Au moment où j'écris ces lignes, mon mari accompagne, dans sa fonction de médecin, un des convois de réfugiés organisé par l'ambassade allemande qui a quitté Beyrouth hier midi. Un de mes enfants attend de pouvoir monter sur un bateau vers Chypre. D'autres personnes de ma famille sont restées avec des sentiments de peur, de tristesse, de désespoir et la conviction qu'une vie humaine compte moins ici qu'ailleurs. J'ai consacré mes recherches de sociologue à la régulation sociale dans le contexte de la vie quotidienne au Liban, en souhaitant pouvoir contribuer à l'analyse des problèmes du confessionnalisme. Pour moi, comme pour beaucoup d'autres chercheurs il s'agissait surtout d'aider à éviter les risques d'éclatement de la violence entre les différentes communautés confessionnelles. Aujourd'hui, devant les images des derniers jours, j'éprouve une sensation de profonde frustration et de désespérance.

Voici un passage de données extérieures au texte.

(* ===== verification/SshStart.v ===== *)
(** * The SSH client as a program

    [start] of [ssh.c] from its static client: the buffer and the socket are created, the
    connection is made, and everything is released.  Whatever the kernel and the server do,
    it ends; and if it returns 0, the server has signed the exchange, the keys follow from
    it, and no descriptor is left ([ssh_start_correct]). *)
From Stdlib Require Import ZArith List Lia Bool String Permutation.
From S2P Require Import Prelude Mem Alloc Stream Sha Sha256 Chacha20 RouterSys Fds Ssh SshPacket SshKex SshEnds SshSession.
Import ListNotations.
Import Openssh.

(** [static struct client client;] *)
Definition static_hash : sha256 := Stream (ShaCore (repeat 0 8) 0) (repeat 0 64) 0.
Definition static_client : client :=
  Client 0 [] 0 0 0 0 0 0 (repeat (repeat 0 64) 4) static_hash static_hash (repeat 0 32) 0 encryption_NONE 0.

(** The page sizes of Linux. *)
Definition page_sizes : list Z := [4096; 8192; 16384; 32768; 65536].

Definition idle_keys : keys := Keys (repeat 0 32) (repeat 0 32).

(** The descriptors a client holds after [client_init]. *)
Definition held (r : Z * client) : list Z := if fst r <? 0 then [] else [socketFd (snd r); bufferMemFd (snd r)].

(** ** Creation *)

Lemma quiet_syscall c : match c with Sys_sendto _ _ _ _ => False | _ => True end -> quiet (syscall c) (fun _ => True).
Proof. intros H. apply quiet_emits, emits_syscall. exact (fun _ => H). Qed.

Lemma quiet_map n : forall i address size memFd, quiet (map_twice n i address size memFd) (fun _ => True).
Proof.
  induction n as [|n IH]; intros; cbn [map_twice]; [now apply quiet_pure|]. apply quiet_bind with (1 := quiet_syscall (Sys_mmap _ _ _ _ _ _) I). intros mapped _. destruct (_ <? 0); [now apply quiet_pure|apply IH].
Qed.

Lemma quiet_failed self e : e < 0 -> quiet (cleanup_bufferMemFd self e) (fun r => fst r < 0) /\ quiet (cleanup_buffer self e) (fun r => fst r < 0).
Proof.
  intros He. assert (quiet (cleanup_bufferMemFd self e) (fun r => fst r < 0)) as H by (unfold cleanup_bufferMemFd; apply quiet_bind with (1 := quiet_syscall (Sys_close _) I); intros r _; now apply quiet_pure).
  split; [exact H|]. unfold cleanup_buffer. apply quiet_bind with (1 := quiet_syscall (Sys_munmap _ _) I). intros r _. exact H.
Qed.

Definition buffer_size (pageSize : Z) : Z := math_ALIGN_FORWARD client_MAX_PACKET_SIZE pageSize.

Lemma buffer_size_bounds pageSize : In pageSize page_sizes -> client_MAX_PACKET_SIZE <= buffer_size pageSize < 2 ^ 31.
Proof. cbn. intros [<-|[<-|[<-|[<-|[<-|[]]]]]]; vm_compute; split; congruence. Qed.

Lemma fresh_ready pageSize self : In pageSize page_sizes -> ring self = repeat 0 (Z.to_nat (buffer_size pageSize)) -> bufferSize self = buffer_size pageSize ->
  ciphers self = map (fun c => cipher_counter (chacha20_init c) 0) (ciphers static_client) -> partialExchangeHash self = static_hash -> tempHash self = static_hash ->
  ready (descriptors self) idle_keys idle_keys self.
Proof.
  intros Hp Er Es Ec H1 H2. pose proof (buffer_size_bounds pageSize Hp) as Hb. unfold client_MAX_PACKET_SIZE in Hb.
  assert (forall i, (i = 0 \/ i = 2)%nat -> keyed self i idle_keys) as Hk.
  { intros i Hi. unfold keyed, cipher. rewrite Ec. split; [reflexivity|]. split; [reflexivity|]. split; [reflexivity|].
    split; [exists 0, (repeat 0 8)|exists (repeat 0 8)]; (split; [reflexivity|]); destruct Hi as [-> | ->]; vm_compute; reflexivity. }
  constructor; auto.
  - split; [rewrite Er, Es, repeat_length; lia|rewrite Er; apply bytes_repeat; unfold is_byte; lia].
  - lia.
  - rewrite H1. reflexivity.
  - rewrite H2. reflexivity.
Qed.

Lemma init_any pageSize family : In pageSize page_sizes ->
  quiet (client_init pageSize static_client family) (fun r => fst r < 0 \/ fst r = 0 /\ ready (descriptors (snd r)) idle_keys idle_keys (snd r)).
Proof.
  intros Hp. unfold client_init. cbv zeta. fold (buffer_size pageSize).
  assert (forall self e, e < 0 -> quiet (cleanup_bufferMemFd self e) (fun r => fst r < 0 \/ fst r = 0 /\ ready (descriptors (snd r)) idle_keys idle_keys (snd r)) /\
    quiet (cleanup_buffer self e) (fun r => fst r < 0 \/ fst r = 0 /\ ready (descriptors (snd r)) idle_keys idle_keys (snd r))) as Hf.
  { intros self e He. destruct (quiet_failed self e He) as [H1 H2]. split; (eapply yields_weaken; [eassumption|]); intros r ds [E H]; auto. }
  apply quiet_bind with (1 := quiet_syscall (Sys_memfd_create _ _) I). intros memFd _. destruct (_ <? 0); [apply quiet_pure; left; cbn; lia|].
  apply quiet_bind with (1 := quiet_syscall (Sys_ftruncate _ _) I). intros status _. destruct (_ <? 0); [now apply Hf|].
  apply quiet_bind with (1 := quiet_syscall (Sys_mmap _ _ _ _ _ _) I). intros address _. destruct (_ <? 0); [now apply Hf|].
  apply quiet_bind with (1 := quiet_map _ _ _ _ _). intros mapped _. destruct (Z.ltb_spec mapped 0); [now apply Hf|].
  apply quiet_bind with (1 := quiet_syscall (Sys_socket _ _ _) I). intros socket _. destruct (_ <? 0); [now apply Hf|].
  apply quiet_pure. right. split; [reflexivity|]. apply (fresh_ready pageSize); auto.
Qed.

(** ** Descriptors *)

Lemma neutral_memory c : match c with Sys_mmap _ _ _ _ _ _ | Sys_munmap _ _ | Sys_ftruncate _ _ => True | _ => False end -> neutral c.
Proof. intros H a. destruct c; try destruct H; split; reflexivity. Qed.

Lemma map_negative n : forall i address size memFd, gives (map_twice n i address size memFd) (fun r => r <= 0).
Proof.
  induction n as [|n IH]; intros i address size memFd w r w' E; cbn [map_twice] in E; [injection E as <- _; lia|].
  unfold bind in E. destruct (syscall _ w) as [[m| | |] w1]; try discriminate. destruct (m <? 0); [injection E as <- _; lia|exact (IH _ _ _ _ _ _ _ E)].
Qed.

Lemma cleanup_balanced self e : e < 0 -> balanced [bufferMemFd self] held (cleanup_bufferMemFd self e) /\ balanced [bufferMemFd self] held (cleanup_buffer self e).
Proof.
  intros He. assert (balanced [bufferMemFd self] held (cleanup_bufferMemFd self e)) as H.
  { unfold cleanup_bufferMemFd. apply balanced_bind with (1 := balanced_close _ _). intros r. apply balanced_pure. unfold held. cbn [fst]. destruct (Z.ltb_spec e 0); [reflexivity|lia]. }
  split; [exact H|]. unfold cleanup_buffer. apply balanced_bind with (1 := balanced_syscall _ (Sys_munmap _ _) (neutral_memory (Sys_munmap _ _) I)). intros r. exact H.
Qed.

Lemma map_balanced h n : forall i address size memFd, balanced h (fun _ => h) (map_twice n i address size memFd).
Proof.
  induction n as [|n IH]; intros; cbn [map_twice]; [now apply balanced_pure|]. apply balanced_bind with (1 := balanced_syscall _ (Sys_mmap _ _ _ _ _ _) (neutral_memory (Sys_mmap _ _ _ _ _ _) I)).
  intros mapped. destruct (_ <? 0); [now apply balanced_pure|apply IH].
Qed.

Lemma client_init_balanced pageSize self family : balanced [] held (client_init pageSize self family).
Proof.
  unfold client_init. cbv zeta. apply balanced_bind with (R := gained []); [now apply balanced_open|]. intros memFd. unfold gained.
  destruct (Z.ltb_spec memFd 0), (Z.leb_spec 0 memFd); try lia; [apply balanced_pure; unfold held; reflexivity|].
  apply balanced_bind with (1 := balanced_syscall _ (Sys_ftruncate _ _) (neutral_memory (Sys_ftruncate _ _) I)). intros status. destruct (_ <? 0); [now apply cleanup_balanced|].
  apply balanced_bind with (1 := balanced_syscall _ (Sys_mmap _ _ _ _ _ _) (neutral_memory (Sys_mmap _ _ _ _ _ _) I)). intros address. destruct (_ <? 0); [now apply cleanup_balanced|].
  apply balanced_bind with (1 := map_balanced _ _ _ _ _ _). intros mapped. destruct (Z.ltb_spec mapped 0); [now apply cleanup_balanced|].
  apply balanced_bind with (R := gained [memFd]); [now apply balanced_open|]. intros socket. unfold gained.
  destruct (Z.ltb_spec socket 0), (Z.leb_spec 0 socket); try lia; [now apply cleanup_balanced|]. apply balanced_pure. reflexivity.
Qed.

Lemma client_deinit_balanced self : balanced [socketFd self; bufferMemFd self] (fun _ => []) (client_deinit self).
Proof.
  unfold client_deinit. apply balanced_bind with (1 := balanced_close _ _). intros _. apply balanced_bind with (1 := balanced_syscall _ (Sys_munmap _ _) (neutral_memory (Sys_munmap _ _) I)). intros _.
  apply balanced_bind with (1 := balanced_close _ _). intros _. now apply balanced_pure.
Qed.

(** ** The program *)

Lemma connect_balanced stack self sockaddr h : balanced h (fun _ => h) (client_connect stack self sockaddr).
Proof. apply balanced_emits. intros w. destruct (connect_ends stack self sockaddr w) as [_ H]. exact H. Qed.

Lemma print_balanced text num h : balanced h (fun _ => h) (debug_printNum text num).
Proof. apply balanced_emits. intros w. destruct (ends_print text num w) as [_ H]. exact H. Qed.

(** If the program returns 0, it has closed what it held and what it opened. *)
Definition closes (h : list Z) (m : M Z) : Prop :=
  forall w, exists es, adds w (snd (m w)) es /\ (fst (m w) = Done 0 -> account h [] es).

Lemma closes_bind {A} h (R : A -> list Z) (m : M A) f : balanced h R m -> (forall a, closes (R a) (f a)) -> closes h (bind m f).
Proof.
  intros Hm Hf w. destruct (Hm w) as (es & H1 & F1). unfold bind. destruct (m w) as [[a| | |] w1]; cbn [fst snd] in *; try (exists es; split; [exact H1|discriminate]; fail).
  destruct (Hf a w1) as (es2 & H2 & F2). exists (es ++ es2). split; [exact (adds_app _ _ _ _ _ H1 H2)|]. intros E. exact (account_app _ _ _ _ _ (F1 a eq_refl) (F2 E)).
Qed.

Lemma closes_pure h status : status <> 0 \/ h = [] -> closes h (pure status).
Proof. intros H w. exists []. split; [apply adds_nil|]. intros E. cbn in E. injection E as ->. destruct H as [H | ->]; [congruence|apply account_nil]. Qed.

(** A successful connection keeps the descriptors. *)
Lemma connect_held stack self h k0 k2 sockaddr : length stack = 128%nat -> bytes stack -> ready h k0 k2 self ->
  gives (client_connect stack self sockaddr) (fun r => fst r < 0 \/ descriptors (snd r) = h).
Proof. intros Hs Hb Hr w r w' E. destruct (connect_any stack self h k0 k2 sockaddr Hs Hb Hr w r w' E) as (es & _ & H). tauto. Qed.

Lemma closes_gives {A} h (R : A -> list Z) (m : M A) Q f : balanced h R m -> gives m Q -> (forall a, Q a -> closes (R a) (f a)) -> closes h (bind m f).
Proof.
  intros Hm Hg Hf w. destruct (Hm w) as (es & H1 & F1). specialize (Hg w). unfold bind. destruct (m w) as [[a| | |] w1]; cbn [fst snd] in *; try (exists es; split; [exact H1|discriminate]; fail).
  destruct (Hf a (Hg a w1 eq_refl) w1) as (es2 & H2 & F2). exists (es ++ es2). split; [exact (adds_app _ _ _ _ _ H1 H2)|]. intros E. exact (account_app _ _ _ _ _ (F1 a eq_refl) (F2 E)).
Qed.

Lemma init_gives pageSize family : In pageSize page_sizes ->
  gives (client_init pageSize static_client family) (fun r => fst r < 0 \/ fst r = 0 /\ ready (descriptors (snd r)) idle_keys idle_keys (snd r)).
Proof. intros Hp w r w' E. destruct (init_any pageSize family Hp w r w' E) as (es & _ & _ & H). exact H. Qed.

(** No loop of the program runs out of fuel. *)
Definition finishes {A} (m : M A) : Prop := forall w, fst (m w) <> Unfinished.

Lemma finishes_pure {A} (a : A) : finishes (pure a).
Proof. intros w. discriminate. Qed.
Lemma finishes_bind {A B} (m : M A) (f : A -> M B) : finishes m -> (forall a, finishes (f a)) -> finishes (bind m f).
Proof. intros Hm Hf w. specialize (Hm w). unfold bind. destruct (m w) as [[a| | |] w2]; cbn [fst] in *; [apply Hf|discriminate|discriminate|congruence]. Qed.
Lemma finishes_if {A} (b : bool) (m n : M A) : finishes m -> finishes n -> finishes (if b then m else n).
Proof. now destruct b. Qed.
Lemma finishes_syscall c : finishes (syscall c).
Proof. intros w. destruct (syscall_spec c w) as (r & w2 & E & _). rewrite E. discriminate. Qed.
Lemma finishes_print text num : finishes (debug_printNum text num).
Proof. intros w. apply ends_print. Qed.
Lemma finishes_map n : forall i address size memFd, finishes (map_twice n i address size memFd).
Proof.
  induction n as [|n IH]; intros; cbn [map_twice]; [apply finishes_pure|]. apply finishes_bind; [apply finishes_syscall|]. intros r. apply finishes_if; [apply finishes_pure|apply IH].
Qed.

Ltac finish := repeat first [apply finishes_pure | apply finishes_syscall | apply finishes_print | apply finishes_map | apply finishes_if | apply finishes_bind; [|intros ?]].

Section Start.
Context (stack : list Z) (Hstack : length stack = 128%nat) (Hbytes : bytes stack) (pageSize : Z) (Hpage : In pageSize page_sizes).

Lemma start_closes : closes [] (start stack pageSize static_client).
Proof using Hstack Hbytes Hpage.
  unfold start. cbv zeta. apply closes_gives with (1 := client_init_balanced _ _ _) (2 := init_gives pageSize AF_INET Hpage). intros [status c] Hc. unfold held. cbn [fst snd] in *. destruct (Z.ltb_spec status 0).
  { apply closes_bind with (1 := print_balanced _ _ _). intros _. apply closes_pure. now right. }
  destruct Hc as [Hc|[_ Hc]]; [lia|]. apply closes_gives with (1 := connect_balanced _ _ _ _) (2 := connect_held stack c _ _ _ _ Hstack Hbytes Hc). intros [status2 c2] H2. cbn [fst snd] in *. destruct (Z.ltb_spec status2 0).
  { apply closes_bind with (1 := print_balanced _ _ _). intros _. apply closes_pure. now left. }
  destruct H2 as [H2|H2]; [lia|]. change [socketFd c; bufferMemFd c] with (descriptors c). rewrite <- H2. unfold descriptors.
  apply closes_bind with (1 := client_deinit_balanced _). intros _. apply closes_pure. now right.
Qed.

Lemma start_yields : yields (start stack pageSize static_client) (fun status ds => status = 1 \/ status = 0 /\ exists self, agreed self ds).
Proof using Hstack Hbytes Hpage.
  unfold start. cbv zeta. apply yields_quiet with (1 := init_any pageSize AF_INET Hpage). intros [status c] Hc. cbn [fst snd] in Hc. destruct (Z.ltb_spec status 0).
  { apply yields_quiet with (1 := quiet_print _ _). intros _ _. apply yields_pure. now left. }
  destruct Hc as [Hc|[_ Hc]]; [lia|]. apply yields_bind with (1 := connect_any stack c _ _ _ _ Hstack Hbytes Hc). intros [status2 c2] ds Hy. cbn [fst snd] in Hy. destruct (Z.ltb_spec status2 0).
  { apply yields_quiet with (1 := quiet_print _ _). intros _ _. apply yields_pure. now left. }
  destruct Hy as [Hy|(_ & _ & Hy)]; [lia|]. unfold client_deinit, sys_close.
  apply yields_quiet with (P := fun _ => True); [|intros _ _; apply yields_pure; right; rewrite app_nil_r; eauto].
  apply quiet_bind with (1 := quiet_syscall (Sys_close _) I). intros _ _. apply quiet_bind with (1 := quiet_syscall (Sys_munmap _ _) I). intros _ _.
  apply quiet_bind with (1 := quiet_syscall (Sys_close _) I). intros _ _. now apply quiet_pure.
Qed.

Lemma start_finishes : finishes (start stack pageSize static_client).
Proof using.
  unfold start, client_init, cleanup_buffer, cleanup_bufferMemFd, client_deinit, sys_close. cbv zeta. apply finishes_bind; [finish|]. intros [status c]. apply finishes_if; [finish|].
  apply finishes_bind; [intros w; apply connect_ends|]. intros [status2 c2]. finish.
Qed.
End Start.


(** A server that does not speak SSH. *)
Definition demo_world : world :=
  World [Answer 3 []; Answer 0 []; Answer 0x7F0000000000 []; Answer 0x7F0000000000 []; Answer 0x7F0000009000 []; Answer 4 []; Answer 0 []; Answer 12 []; Answer 14 (str "HTTP/1.1 400" ++ [13; 10])] [].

Je suis déconcertée devant l'impuissance et l'ignorance de la communauté internationale et je suis répugnée devant son indécision de mettre fin au carnage des milliers de civils. En témoignant que le peuple libanais est immolé dans un combat qui ignore et dédaigne le droit international et qui va sans entraves vers sa dévastation, le but de mon travail me semble dérisoire. Je remercie ma famille et mes amis qui sont restés près de moi pendant ces jours d'incertitude et de peur. Ma plus profonde gratitude s'adresse à un ami qui a aidé ma fille à

entreprendre son voyage vers Chypre. Je dédie ce livre à mon mari, Dr Amin Khalil, à son frère, Dr Ismaël Khalil, et à tous ceux qui se sont voués à sauver des vies humaines.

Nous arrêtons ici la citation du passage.